Géza Varasdi (6 February 1928 – May 2022) was a Hungarian athlete who mainly competed in the 100 metres. He was a member of the national team of Hungary between 1948 and 1956.

Biography
Born in Budapest, Hungary, Varasdi competed for Hungary at the 1952 Summer Olympics held in Helsinki, Finland, where he won the bronze medal in the men's 4 x 100 metre relay with his team mates László Zarándi, György Csányi and Béla Goldoványi. Together with the same team, he won the gold medal on 29 August 1954 in Bern, at the European Championship of Athletics in the men's 4 x 100 meter relay. When participating at the Olympic Games in Melbourne, 1956, he suffered a crick in his semifinal.

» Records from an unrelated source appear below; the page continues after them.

Lemma notify_waited c tid h n po pc' po' ev th :
  SleepOk (sleepers po) th → th !! tid = Some (Notify h n) →
  notify_step c tid h n po = Done (Goes pc' po', ev) →
  ev = [] ∧ Waited tid (Notify h n) po pc' po' th.
Proof.
  intros Hs Ht Hrun. destruct n; simpl in Hrun.
  - apply eff_ret_done in Hrun as [Hrun ->]. split; [done|].
    destruct (notified (sleepers po)) eqn:Hn; simplify_eq; split; simpl;
      try (by destruct h); try (by left).
    + intros p _ pc'' Hpc. by destruct h; simplify_eq/=.
    + by intros p _ pc'' [= <-].
    + intros _. apply witness_at. by destruct h.
  - apply eff_ret_done in Hrun as [(Ho & -> & ->)%lock_step_goes ->].
    split; [done|]. split; simpl; try (by destruct h).
    + by intros p _ pc'' [= <-].
    + intros _. apply witness_at. by destruct h.
  - destruct (N.ltb_spec 0 (sleep (sleepers po))) as [Hlt|Hge].
    + rewrite usize_sub_ok in Hrun by lia. rewrite eff_bind_Done in Hrun.
      apply eff_ret_done in Hrun as [[= <- <-] ->]. split; [done|].
      split; simpl; try (by destruct h).
      * by intros p _ pc'' [= <-].
      * intros _. apply witness_at. by destruct h.
    + apply eff_ret_done in Hrun as [[= <- <-] ->]. split; [done|].
      split; simpl; try (by destruct h).
      * by intros p _ pc'' [= <-].
      * intros _. apply witness_at. by destruct h.
  - destruct (decide (wake (sleepers po) = ∅)) as [He|Hne].
    { exfalso. pose proof (exec_counts_set th tid None) as Hc. rewrite Ht in Hc. simpl in Hc.
      destruct Hs as [S1 S2 _ _ _]. rewrite He, size_empty in S2.
      destruct (sleep_owner _); lia. }
    destruct (decide (c ∈ wake (sleepers po))) as [Hc|Hc];
      apply eff_ret_done in Hrun as [Hrun ->]; simplify_eq. split; [done|].
    split; simpl; try (by destruct h).
    + by intros p _ pc'' [= <-].
    + intros t _. set_solver.
    + intros _. right. exists c, (Wait WAsleep).
      pose proof (sleep_asleep _ _ Hs c Hc) as Hac.
      split; [rewrite lookup_insert_ne; [done|congruence]|].
      apply bool_decide_eq_true. set_solver.
  - apply eff_ret_done in Hrun as [[= <- <-] ->]. split; [done|].
    split; simpl; try (by destruct h).
    + by intros p _ pc'' [= <-].
    + by left.
  - apply eff_ret_done in Hrun as [[= <- <-] ->]. split; [done|].
    split; simpl; try (by destruct h).
    + intros p _ pc'' Hpc. by destruct h; simplify_eq/=.
    + intros [Hn|Ha]; [by left|]. destruct h; [|done]. by apply witness_at.
Qed.

Lemma wait_waited tid w po pc' po' ev th :
  wait_step tid w po = Done (Goes pc' po', ev) →
  ev = [] ∧ Waited tid (Wait w) po pc' po' th.
Proof.
  intros Hrun. destruct w; simpl in Hrun.
  - apply eff_ret_done in Hrun as [(Ho & -> & ->)%lock_step_goes ->].
    split; [done|]. split; simpl; try done.
    + by intros p ? pc'' [= <-].
    + intros [Hn|Ha]; [by left|done].
  - apply eff_ret_done in Hrun as [[= <- <-] ->]. split; [done|].
    destruct (notified (sleepers po)) eqn:Hn; split; simpl; try done;
      try (by intros p ? pc'' [= <-]).
    + intros _. by apply witness_at.
    + rewrite Hn. by intros [?|?].
  - apply eff_bind_done in Hrun as (k & w1 & w2 & Hk & Hrun & ->).
    apply usize_add_done in Hk as [-> ->]. apply eff_ret_done in Hrun as [[= <- <-] ->].
    split; [done|]. split; simpl; try done.
    + by intros p ? pc'' [= <-].
    + intros [Hn|Ha]; [by left|done].
  - apply eff_ret_done in Hrun as [[= <- <-] ->]. split; [done|].
    split; simpl; try done; [by intros p ? pc'' [= <-]|set_solver|].
    intros [Hn|Ha]; [by left|done].
  - destruct (decide (tid ∈ wake (sleepers po))) as [Hin|Hin];
      apply eff_ret_done in Hrun as [Hrun ->]; [discriminate|].
    apply lock_step_goes in Hrun as (Ho & -> & ->).
    split; [done|]. split; simpl; try done; [by intros p ? pc'' [= <-]|].
    intros _. by apply witness_at.
  - apply eff_ret_done in Hrun as [[= <- <-] ->]. split; [done|].
    split; simpl; try done.
    + intros p ? pc'' [= <-]. simpl. lia.
    + intros _. by apply witness_at.
Qed.

Lemma waited_Inv n po th l tid pc pc' po' :
  Inv n (mkSystem po th l) → th !! tid = Some pc → Waited tid pc po pc' po' th →
  SleepOk (sleepers po') (set_op tid pc' th) →
  Inv n (mkSystem po' (set_op tid pc' th) (l ++ [])).
Proof.
  intros [I1 I2 I3 I4 I5 I6 I7 I8] Ht [W1 W2 W3 W4 W5 W6] Hs. simpl in *.
  destruct (present_set n th tid pc pc' I3 I4 Ht W3) as [P1 P2].
  split; simpl; rewrite ?W1, ?W2, ?app_nil_r; try done.
  - intros t q p. destruct (decide (t = tid)) as [->|Hne].
    + rewrite set_op_eq. intros Hq Hp. eapply W4; [by eapply I6|done].
    + rewrite set_op_ne by done. apply I6.
  - intros Hi. eapply witness_set; [by apply I7|exact Ht|exact W5|exact W6].
  - rewrite I8. f_equiv. unfold queued. by rewrite W1, W2.
Qed.

Lemma searched_Inv n po th l tid pc pc' po' ev :
  Inv n (mkSystem po th l) → th !! tid = Some pc → neutral pc = true →
  Searched tid pc po pc' po' ev →
  Inv n (mkSystem po' (set_op tid pc' th) (l ++ ev)).
Proof.
  intros [I1 I2 I3 I4 I5 I6 I7 I8] Ht Hn [S1 S2 S3 S4 [S5 S5'] S6 S7]. simpl in *.
  destruct (present_set n th tid pc pc' I3 I4 Ht S3) as [P1 P2].
  assert (∀ t p', t ≠ tid → processors po' !! t = Some p' →
    ∃ p, processors po !! t = Some p ∧ robbed p p') as Hback.
  { intros t p' Hne Hp'. destruct (lookup_lt_is_Some_2 (processors po) t) as [p Hp];
      [rewrite <- S5; by eapply lookup_lt_Some|].
    destruct (S5' t p Hne Hp) as (p1 & Hp1 & Hr). exists p. split; [done|congruence]. }
  assert (∀ p', processors po' !! tid = Some p' →
    processor_wf p' ∧ ∀ pc'', pc' = Some pc'' → local_ok pc'' p') as Hown.
  { intros p' Hp'. destruct (lookup_lt_is_Some_2 (processors po) tid) as [p Hp];
      [rewrite <- S5; by eapply lookup_lt_Some|].
    destruct (S6 p Hp) as (p1 & Hp1 & ? & ?); [by eapply I6|by eapply I2|].
    by simplify_eq. }
  split; simpl; try done; rewrite ?S1; try congruence.
  - intros t p' Hp'. destruct (decide (t = tid)) as [->|Hne]; [by apply Hown|].
    destruct (Hback t p' Hne Hp') as (p & Hp & R1 & R2 & R3 & R4).
    unfold processor_wf. rewrite R2, R3. by eapply I2.
  - apply sleep_keep; [done| |done]. rewrite Ht. simpl. by rewrite Hn.
  - intros t q p' Hq Hp'. destruct (decide (t = tid)) as [->|Hne].
    + rewrite set_op_eq in Hq. by eapply Hown.
    + rewrite set_op_ne in Hq by done. destruct (Hback t p' Hne Hp') as (p & Hp & Hr).
      eapply robbed_local_ok; [done|by eapply I6].
  - intros Hi. destruct pc' as [pc'|]; [destruct (attends (sleepers po) tid pc') eqn:Ha|].
    { by apply witness_at. }
    all: destruct (S7 Hi) as [Hna Hi0]; [simpl; by rewrite ?Ha|].
    all: eapply witness_set; [by apply I7|exact Ht|done|]; intros [Hq|?]; [by left|congruence].
  - by eapply log_step.
Qed.

Lemma searching_neutral (pc : Pc (T:=T)) : searching pc = true → neutral pc = true.
Proof. by destruct pc. Qed.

From 1956 he lived in Melbourne, working as a doctor.

References

 
 
 

1928 births
2022 deaths
Hungarian male sprinters
Sportspeople from Budapest
Olympic bronze medalists for Hungary
Athletes (track and field) at the 1952 Summer Olympics
Athletes (track and field) at the 1956 Summer Olympics
Olympic athletes of Hungary
European Athletics Championships medalists
Medalists at the 1952 Summer Olympics
Olympic bronze medalists in athletics (track and field)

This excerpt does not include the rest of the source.